Problem details —
Using the listing below, set down each line from the line containing "Begin => Beginning" through the line containing "rejected statement changes nothing. *)", both ends included, exactly and with nothing added.

(Data listing Opens)

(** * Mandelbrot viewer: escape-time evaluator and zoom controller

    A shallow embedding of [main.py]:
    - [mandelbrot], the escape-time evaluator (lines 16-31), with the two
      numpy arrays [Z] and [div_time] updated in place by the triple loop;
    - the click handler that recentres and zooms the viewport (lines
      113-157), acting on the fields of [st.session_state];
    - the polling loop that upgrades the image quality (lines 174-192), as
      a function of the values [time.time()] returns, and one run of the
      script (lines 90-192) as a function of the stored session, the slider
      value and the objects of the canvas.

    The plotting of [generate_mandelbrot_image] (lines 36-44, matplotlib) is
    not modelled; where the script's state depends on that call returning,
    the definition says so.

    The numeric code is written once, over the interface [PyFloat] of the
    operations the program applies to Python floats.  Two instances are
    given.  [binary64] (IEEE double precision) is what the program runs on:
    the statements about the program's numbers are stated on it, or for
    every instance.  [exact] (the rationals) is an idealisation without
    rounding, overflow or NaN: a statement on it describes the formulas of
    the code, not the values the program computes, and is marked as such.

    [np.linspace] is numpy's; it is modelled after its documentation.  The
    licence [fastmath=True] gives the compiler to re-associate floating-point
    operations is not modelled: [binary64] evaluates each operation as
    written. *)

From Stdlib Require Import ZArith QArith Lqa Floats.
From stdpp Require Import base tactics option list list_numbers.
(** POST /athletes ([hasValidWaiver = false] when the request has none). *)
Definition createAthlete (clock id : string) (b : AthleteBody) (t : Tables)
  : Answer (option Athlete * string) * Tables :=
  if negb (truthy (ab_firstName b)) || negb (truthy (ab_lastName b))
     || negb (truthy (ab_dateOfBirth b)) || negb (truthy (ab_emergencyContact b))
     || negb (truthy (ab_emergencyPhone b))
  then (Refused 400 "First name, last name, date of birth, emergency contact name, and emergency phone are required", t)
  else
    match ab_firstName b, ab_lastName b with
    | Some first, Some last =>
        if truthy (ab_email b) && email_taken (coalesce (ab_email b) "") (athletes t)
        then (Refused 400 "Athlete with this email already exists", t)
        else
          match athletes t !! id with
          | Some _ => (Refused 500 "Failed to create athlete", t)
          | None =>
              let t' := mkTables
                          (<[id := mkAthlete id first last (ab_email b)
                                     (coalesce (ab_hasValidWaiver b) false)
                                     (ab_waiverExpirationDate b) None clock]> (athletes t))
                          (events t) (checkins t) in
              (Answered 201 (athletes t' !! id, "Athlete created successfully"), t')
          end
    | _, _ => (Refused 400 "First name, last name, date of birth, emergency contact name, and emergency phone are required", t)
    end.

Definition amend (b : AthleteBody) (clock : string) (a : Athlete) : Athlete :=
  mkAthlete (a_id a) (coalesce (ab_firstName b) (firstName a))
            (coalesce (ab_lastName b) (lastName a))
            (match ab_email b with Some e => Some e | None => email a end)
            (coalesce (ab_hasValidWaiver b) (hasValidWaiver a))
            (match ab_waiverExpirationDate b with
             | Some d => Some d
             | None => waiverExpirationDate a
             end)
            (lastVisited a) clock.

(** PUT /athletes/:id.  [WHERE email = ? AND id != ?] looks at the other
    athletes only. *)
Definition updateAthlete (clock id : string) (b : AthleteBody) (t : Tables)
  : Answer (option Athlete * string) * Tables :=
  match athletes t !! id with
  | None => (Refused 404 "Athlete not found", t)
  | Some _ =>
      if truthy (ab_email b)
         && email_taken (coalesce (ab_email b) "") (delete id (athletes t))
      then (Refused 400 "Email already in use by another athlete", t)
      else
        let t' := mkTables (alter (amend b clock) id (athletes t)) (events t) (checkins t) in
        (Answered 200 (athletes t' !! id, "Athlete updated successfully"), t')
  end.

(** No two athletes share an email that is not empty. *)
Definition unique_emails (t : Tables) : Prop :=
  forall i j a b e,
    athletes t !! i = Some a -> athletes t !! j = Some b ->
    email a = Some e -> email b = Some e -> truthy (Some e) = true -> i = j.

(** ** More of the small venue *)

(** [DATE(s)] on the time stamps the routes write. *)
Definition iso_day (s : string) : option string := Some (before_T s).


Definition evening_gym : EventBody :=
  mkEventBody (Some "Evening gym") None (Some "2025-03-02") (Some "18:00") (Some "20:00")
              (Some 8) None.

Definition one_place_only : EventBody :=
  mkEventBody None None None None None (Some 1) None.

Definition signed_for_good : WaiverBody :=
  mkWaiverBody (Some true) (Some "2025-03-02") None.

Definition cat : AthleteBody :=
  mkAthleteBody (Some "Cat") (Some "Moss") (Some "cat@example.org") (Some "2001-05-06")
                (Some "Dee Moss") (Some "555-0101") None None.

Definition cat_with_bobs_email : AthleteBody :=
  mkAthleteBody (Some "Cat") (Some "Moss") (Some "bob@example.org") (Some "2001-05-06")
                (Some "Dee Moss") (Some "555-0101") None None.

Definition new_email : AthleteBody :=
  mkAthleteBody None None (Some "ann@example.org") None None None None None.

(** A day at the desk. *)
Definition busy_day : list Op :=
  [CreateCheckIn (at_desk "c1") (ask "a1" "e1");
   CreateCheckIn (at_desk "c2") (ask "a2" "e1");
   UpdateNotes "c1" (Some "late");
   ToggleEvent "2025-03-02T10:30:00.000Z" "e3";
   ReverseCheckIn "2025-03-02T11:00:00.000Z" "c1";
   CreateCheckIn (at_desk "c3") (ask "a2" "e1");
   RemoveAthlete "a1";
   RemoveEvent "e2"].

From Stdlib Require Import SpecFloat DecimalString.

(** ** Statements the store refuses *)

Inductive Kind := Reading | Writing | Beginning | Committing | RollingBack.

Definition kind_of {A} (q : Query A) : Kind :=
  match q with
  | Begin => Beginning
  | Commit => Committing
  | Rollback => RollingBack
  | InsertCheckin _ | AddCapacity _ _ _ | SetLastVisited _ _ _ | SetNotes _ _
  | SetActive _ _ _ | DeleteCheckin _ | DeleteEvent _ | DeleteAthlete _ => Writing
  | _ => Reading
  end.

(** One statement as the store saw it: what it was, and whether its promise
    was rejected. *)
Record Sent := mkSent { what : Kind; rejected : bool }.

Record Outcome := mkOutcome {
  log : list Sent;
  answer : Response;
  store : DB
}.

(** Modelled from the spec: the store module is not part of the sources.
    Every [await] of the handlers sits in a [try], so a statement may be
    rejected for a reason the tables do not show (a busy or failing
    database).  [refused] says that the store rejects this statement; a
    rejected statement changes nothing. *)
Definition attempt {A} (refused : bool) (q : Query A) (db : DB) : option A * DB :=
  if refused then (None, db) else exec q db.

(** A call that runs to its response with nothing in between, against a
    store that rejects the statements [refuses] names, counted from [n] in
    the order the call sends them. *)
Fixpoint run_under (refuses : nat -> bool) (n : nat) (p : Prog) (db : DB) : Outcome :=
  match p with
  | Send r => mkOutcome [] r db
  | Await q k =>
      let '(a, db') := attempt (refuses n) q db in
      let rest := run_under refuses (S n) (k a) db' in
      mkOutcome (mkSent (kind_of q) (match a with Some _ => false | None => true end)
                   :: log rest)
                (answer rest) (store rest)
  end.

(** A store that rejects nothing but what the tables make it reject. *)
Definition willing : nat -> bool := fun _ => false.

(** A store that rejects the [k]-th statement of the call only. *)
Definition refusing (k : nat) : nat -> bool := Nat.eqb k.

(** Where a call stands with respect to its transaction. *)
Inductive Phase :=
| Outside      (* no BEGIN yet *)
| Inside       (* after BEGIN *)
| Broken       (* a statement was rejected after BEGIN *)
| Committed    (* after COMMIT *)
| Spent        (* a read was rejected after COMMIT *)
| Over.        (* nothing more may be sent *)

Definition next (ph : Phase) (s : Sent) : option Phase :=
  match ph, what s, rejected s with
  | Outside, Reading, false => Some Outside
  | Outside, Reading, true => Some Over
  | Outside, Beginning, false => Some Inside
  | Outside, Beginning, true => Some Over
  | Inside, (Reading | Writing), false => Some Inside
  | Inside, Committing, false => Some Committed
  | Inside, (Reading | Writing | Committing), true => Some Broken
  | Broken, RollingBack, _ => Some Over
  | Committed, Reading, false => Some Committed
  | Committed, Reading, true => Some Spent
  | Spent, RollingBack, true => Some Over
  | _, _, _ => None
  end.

(Data listing Closes)
(Data listing Opens)

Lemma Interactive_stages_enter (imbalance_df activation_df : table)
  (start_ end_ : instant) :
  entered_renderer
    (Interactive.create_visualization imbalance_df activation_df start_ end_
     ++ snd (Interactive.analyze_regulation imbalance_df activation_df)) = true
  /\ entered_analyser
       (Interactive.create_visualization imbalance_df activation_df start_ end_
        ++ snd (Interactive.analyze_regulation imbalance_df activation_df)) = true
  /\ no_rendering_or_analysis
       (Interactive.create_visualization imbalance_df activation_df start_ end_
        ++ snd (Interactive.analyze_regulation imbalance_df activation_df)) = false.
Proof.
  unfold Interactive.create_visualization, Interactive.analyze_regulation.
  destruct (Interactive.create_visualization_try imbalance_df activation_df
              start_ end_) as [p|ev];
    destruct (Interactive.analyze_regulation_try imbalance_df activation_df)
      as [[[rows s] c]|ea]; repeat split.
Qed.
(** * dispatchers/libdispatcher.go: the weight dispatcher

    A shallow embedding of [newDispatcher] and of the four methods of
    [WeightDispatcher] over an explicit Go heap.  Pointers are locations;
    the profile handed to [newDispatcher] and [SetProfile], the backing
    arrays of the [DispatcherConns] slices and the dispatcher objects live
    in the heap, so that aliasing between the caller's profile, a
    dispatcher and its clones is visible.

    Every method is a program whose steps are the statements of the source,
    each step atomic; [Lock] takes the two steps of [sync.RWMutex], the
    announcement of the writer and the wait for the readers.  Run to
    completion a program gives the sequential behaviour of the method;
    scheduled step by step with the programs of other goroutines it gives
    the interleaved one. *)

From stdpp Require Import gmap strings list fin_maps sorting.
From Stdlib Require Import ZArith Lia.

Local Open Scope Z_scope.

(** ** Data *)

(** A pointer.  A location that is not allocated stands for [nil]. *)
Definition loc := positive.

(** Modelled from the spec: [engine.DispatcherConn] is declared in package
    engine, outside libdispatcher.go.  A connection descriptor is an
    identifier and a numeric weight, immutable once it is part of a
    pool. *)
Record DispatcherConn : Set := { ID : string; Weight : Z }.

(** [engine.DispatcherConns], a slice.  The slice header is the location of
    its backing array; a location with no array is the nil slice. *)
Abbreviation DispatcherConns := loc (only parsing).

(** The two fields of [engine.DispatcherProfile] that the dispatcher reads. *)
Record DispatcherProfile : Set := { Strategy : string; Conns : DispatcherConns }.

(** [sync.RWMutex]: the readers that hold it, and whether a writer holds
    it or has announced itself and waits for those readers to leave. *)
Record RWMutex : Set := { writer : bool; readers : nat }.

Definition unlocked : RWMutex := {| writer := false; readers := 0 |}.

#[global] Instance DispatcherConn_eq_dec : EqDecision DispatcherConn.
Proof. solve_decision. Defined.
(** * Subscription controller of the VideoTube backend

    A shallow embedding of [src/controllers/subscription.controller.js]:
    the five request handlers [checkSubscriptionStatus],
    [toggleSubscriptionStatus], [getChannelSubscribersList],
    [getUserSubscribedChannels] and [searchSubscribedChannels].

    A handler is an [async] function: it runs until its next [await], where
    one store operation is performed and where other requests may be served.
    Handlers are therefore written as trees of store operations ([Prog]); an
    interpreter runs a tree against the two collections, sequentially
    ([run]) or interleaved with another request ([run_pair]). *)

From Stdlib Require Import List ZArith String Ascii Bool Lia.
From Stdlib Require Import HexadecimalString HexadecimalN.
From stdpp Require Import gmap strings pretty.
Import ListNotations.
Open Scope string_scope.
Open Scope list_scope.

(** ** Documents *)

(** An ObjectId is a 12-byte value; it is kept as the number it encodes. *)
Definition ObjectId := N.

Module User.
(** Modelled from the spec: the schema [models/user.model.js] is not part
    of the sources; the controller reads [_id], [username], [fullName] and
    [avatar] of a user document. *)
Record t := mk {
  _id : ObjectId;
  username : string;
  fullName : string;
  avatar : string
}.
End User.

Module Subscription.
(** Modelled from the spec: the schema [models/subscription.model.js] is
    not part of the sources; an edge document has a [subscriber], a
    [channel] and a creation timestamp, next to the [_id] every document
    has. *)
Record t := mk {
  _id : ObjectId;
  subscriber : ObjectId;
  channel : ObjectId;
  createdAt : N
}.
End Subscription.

(Data listing Closes)
(Data listing Opens)

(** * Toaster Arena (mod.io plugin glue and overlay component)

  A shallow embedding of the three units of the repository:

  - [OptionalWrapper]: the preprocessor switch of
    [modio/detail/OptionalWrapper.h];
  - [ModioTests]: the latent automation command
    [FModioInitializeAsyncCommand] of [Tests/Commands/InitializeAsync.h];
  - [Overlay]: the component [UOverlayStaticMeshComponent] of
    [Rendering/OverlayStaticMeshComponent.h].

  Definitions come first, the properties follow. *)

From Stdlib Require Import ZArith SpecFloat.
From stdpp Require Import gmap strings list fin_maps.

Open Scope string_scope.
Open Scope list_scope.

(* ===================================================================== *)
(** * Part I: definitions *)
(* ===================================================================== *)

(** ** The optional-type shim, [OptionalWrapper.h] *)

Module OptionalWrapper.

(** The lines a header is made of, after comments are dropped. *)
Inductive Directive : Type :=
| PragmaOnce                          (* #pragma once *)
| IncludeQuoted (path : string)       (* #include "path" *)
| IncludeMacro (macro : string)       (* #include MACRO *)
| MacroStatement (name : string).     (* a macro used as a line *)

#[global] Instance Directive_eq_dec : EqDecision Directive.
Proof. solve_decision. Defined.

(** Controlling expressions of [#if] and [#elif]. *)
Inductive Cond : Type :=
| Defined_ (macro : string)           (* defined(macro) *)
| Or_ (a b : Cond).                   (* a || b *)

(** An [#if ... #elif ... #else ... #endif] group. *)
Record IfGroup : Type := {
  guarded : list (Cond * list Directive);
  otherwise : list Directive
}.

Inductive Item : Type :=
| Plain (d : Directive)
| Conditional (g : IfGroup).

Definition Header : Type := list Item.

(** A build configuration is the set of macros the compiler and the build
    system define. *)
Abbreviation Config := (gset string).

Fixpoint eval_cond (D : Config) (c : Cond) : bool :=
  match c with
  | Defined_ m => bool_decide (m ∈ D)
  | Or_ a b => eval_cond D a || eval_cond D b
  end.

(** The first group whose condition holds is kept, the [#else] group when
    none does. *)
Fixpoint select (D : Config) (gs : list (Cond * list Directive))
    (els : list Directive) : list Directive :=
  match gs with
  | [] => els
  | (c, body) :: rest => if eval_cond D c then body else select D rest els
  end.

(Data listing Closes)

Written answer —
  | Begin => Beginning
  | Commit => Committing
  | Rollback => RollingBack
  | InsertCheckin _ | AddCapacity _ _ _ | SetLastVisited _ _ _ | SetNotes _ _
  | SetActive _ _ _ | DeleteCheckin _ | DeleteEvent _ | DeleteAthlete _ => Writing
  | _ => Reading
  end.

(** One statement as the store saw it: what it was, and whether its promise
    was rejected. *)
Record Sent := mkSent { what : Kind; rejected : bool }.

Record Outcome := mkOutcome {
  log : list Sent;
  answer : Response;
  store : DB
}.

(** Modelled from the spec: the store module is not part of the sources.
    Every [await] of the handlers sits in a [try], so a statement may be
    rejected for a reason the tables do not show (a busy or failing
    database).  [refused] says that the store rejects this statement; a
    rejected statement changes nothing. *)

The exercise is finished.